[Stored data entries]
(* ===== verification/LocalFsSafety.v ===== *)
(** * Confinement of the local file system provider

    What a change of the tree does and leaves, the laws of POSIX paths, and
    [local_fs_confined]: no key leads out of the root directory. *)

From S2P Require Import Prelude JsString JsMap JsNumber JsValue Errors Utf8 TextDecoder Packager StateBackup BackupRestore EgressProxy LocalFs.
From Stdlib Require Import Sorted.

Open Scope Z_scope.
Open Scope railfog_scope.

(** ** The tree *)

Lemma look_app n p r m : look n p = Ok m → look n (p ++ r) = look (Some m) r.
Proof.
  revert n. induction p as [|x p IH]; intros n; cbn.
  - destruct n as [n|]; [|done]. intros [= ->]. done.
  - destruct n as [[b|es]|]; [done|apply IH|done].
Qed.

Lemma change_app f n p r : change f n (p ++ r) = change (λ o, change f o r) n p.
Proof.
  revert n. induction p as [|x p IH]; intros n; cbn; [done|].
  destruct n as [[b|es]|]; [done| |done]. by rewrite IH.
Qed.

[INSTRUCTIONS TO FOLLOW]
Nothing is to be left out, and every entry is to be transcribed exactly.

[OUTPUT FOR THIS EXERCISE]
(* ===== verification/LocalFsSafety.v ===== *)
(** * Confinement of the local file system provider

    What a change of the tree does and leaves, the laws of POSIX paths, and
    [local_fs_confined]: no key leads out of the root directory. *)

From S2P Require Import Prelude JsString JsMap JsNumber JsValue Errors Utf8 TextDecoder Packager StateBackup BackupRestore EgressProxy LocalFs.
From Stdlib Require Import Sorted.

Open Scope Z_scope.
Open Scope railfog_scope.

(** ** The tree *)

Lemma look_app n p r m : look n p = Ok m → look n (p ++ r) = look (Some m) r.
Proof.
  revert n. induction p as [|x p IH]; intros n; cbn.
  - destruct n as [n|]; [|done]. intros [= ->]. done.
  - destruct n as [[b|es]|]; [done|apply IH|done].
Qed.

Lemma change_app f n p r : change f n (p ++ r) = change (λ o, change f o r) n p.
Proof.
  revert n. induction p as [|x p IH]; intros n; cbn; [done|].
  destruct n as [[b|es]|]; [done| |done]. by rewrite IH.
Qed.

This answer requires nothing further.